No entanto, independente da classe social, as famílias atingidas pelo diagnóstico de um parente com demência sofrem com a enfermidade e com as perdas cotidianas de identidade da pessoa querida. Democráticas também são a falta de informação generalizada sobre as demências, o preconceito e o estigma social. Muitas famílias se negam a reconhecer os sintomas dos diferentes tipos de demências, entre elas a mais conhecida, o Alzheimer.
Apesar das diferenças de acesso a recursos, a tecnologias, a medicações e dos distintos orçamentos familiares, é possível tentar viver com mais qualidade de vida e estimular o encontro com pessoas queridas, virtual ou presencialmente.
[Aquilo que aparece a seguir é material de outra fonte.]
Lemma incr_impl (E : nat -> Prop) s t incr :
  rel E z0 s t -> ~ E 1%nat -> (1 < length (aargs t))%nat -> LLONG_MIN <= incr <= LLONG_MAX -> implements (incrDecrCommand e incr) s (Some (aincr e incr t)).
Proof.
  intros Hr HE Hlen Hi. unfold incrDecrCommand, aincr. eapply cdb_step; [exact Hr|]. eapply arg_sds_step; [exact Hr|done|done|]. set (d := asel t). set (k := karg 1 t).
  eapply implements_step; [apply (lookupKeyWrite_spec E z0 e s t d k Hr); [by eapply sel_lt|done]|]. intros o s1 (Hr1 & Hl1 & _).
  set (t1 := purge e d k t) in *. assert (asel t1 = d) as Hd1 by apply asel_purge.
  destruct o as [a|].
  - destruct (looked_object E _ _ _ _ _ _ Hr1 Hl1) as (_ & ob & Hob & Hok & Hval & _). rewrite Hval. eapply implements_step; [by apply (checkType_spec E _ _ _ a ob Hr1)|].
    intros r s2. destruct (abs_value (val ob)) as [bs|ty v] eqn:Eb; [|intros [-> Hr2]; by eapply implements_ret]. intros [-> ->].
    eapply implements_step; [by apply (number_spec E _ _ _ a ob bs None Hr1)|]. intros v s2 [-> Hs2]. destruct (string2ll bs) as [old|] eqn:En; [subst s2|by eapply implements_ret].
    pose proof (incr_tail E s1 t1 k (Some a) old incr) as Ht. cbn zeta in Ht. rewrite Hd1 in Ht. apply Ht; [done|done| |by eapply string2ll_range|done]. intros a' [= <-]. by exists bs.
  - rewrite (looked_value E _ _ _ _ _ _ Hr1 Hl1). cbn [fmap option_fmap option_map]. eapply implements_eq; [done|]. eapply implements_eq; [done|].
    pose proof (incr_tail E s1 t1 k None 0 incr) as Ht. cbn zeta in Ht. rewrite Hd1 in Ht. apply Ht; [done|done|done|unfold LLONG_MIN, LLONG_MAX; lia|done].
Qed.
Lemma incrby_impl s t : ready0 s t -> (length (aargs t) = 3)%nat -> implements (incrbyCommand e) s (Some (aincrby e t)).
Proof.
  intros Hr Hlen. unfold incrbyCommand, aincrby. eapply arg_step; [exact Hr|lia|]. intros a Ha. eapply implements_step; [by apply (arg_number _ _ _ _ 2 None a Hr)|].
  intros v s1 [-> Hs1]. destruct (string2ll (karg 2 t)) as [n|] eqn:En; [subst s1|by eapply implements_ret]. eapply incr_impl; [exact Hr|tauto|lia|by eapply string2ll_range].
Qed.
Lemma ll_checked_range v w : ll_checked v = Some w -> w = v /\ LLONG_MIN <= v <= LLONG_MAX.
Proof.
  unfold ll_checked. destruct ((LLONG_MIN <=? v) && (v <=? LLONG_MAX)) eqn:Ev; [|done]. intros [= <-]. apply andb_true_iff in Ev as [?%Z.leb_le ?%Z.leb_le]. done.
Qed.
Lemma decrby_impl s t : ready0 s t -> (length (aargs t) = 3)%nat -> implements (decrbyCommand e) s (adecrby e t).
Proof.
  intros Hr Hlen. unfold decrbyCommand, adecrby. eapply arg_step; [exact Hr|lia|]. intros a Ha. eapply implements_step; [by apply (arg_number _ _ _ _ 2 None a Hr)|].
  intros v s1 [-> Hs1]. destruct (string2ll (karg 2 t)) as [n|] eqn:En; [subst s1|by eapply implements_ret].
  destruct (ll_checked (- n)) as [m|] eqn:Em; cbn [mbind option_bind]; [|by apply implements_none]. eapply implements_eq; [done|]. apply ll_checked_range in Em as [-> Hm].
  eapply incr_impl; [exact Hr|tauto|lia|done].
Qed.

(** *** Parts of strings *)

Lemma finish_change (E : nat -> Prop) s t k ev n d :
  rel E z0 s t -> asel t = d -> implements (signal k;; notify ev k;; add_dirty 1;; reply_integer n) s (Some (say (RLongLong n) (changed 1 (notified ev k d (touched d k t))))).
Proof.
  intros Hr <-. eapply signal_step; [exact Hr|]. clear Hr. intros Hr. eapply notify_step; [exact Hr|]. clear Hr. intros Hr. eapply report_step; [exact Hr|]. intros Hr1. by eapply reply_last.
Qed.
Vale caminhar ao ar livre, fazer exercícios nos pontos de encontros comunitários (PECs) disponíveis em muitas praças nas cidades, se associar gratuitamente a bibliotecas públicas e (tentar) ler ao menos um livro por mês ou assistir filmes divertidos.
Também é possível participar de projetos que incentivem a vida comunitária, com aprendizagem ou encontros musicais, cuidado de hortas, desenho, pintura e artesanato. Talvez aprender receitas da infância aproveitando o que o orçamento permitir comprar. Pode ser divertido pesquisar a história da família pela internet, visitar cidades virtualmente, descobrir coisas interessantes para compartilhar com a pessoa doente e ainda se divertir.
Autocuidado e cuidado coletivo são exercícios diários. E hoje pode ser um bom dia para começar.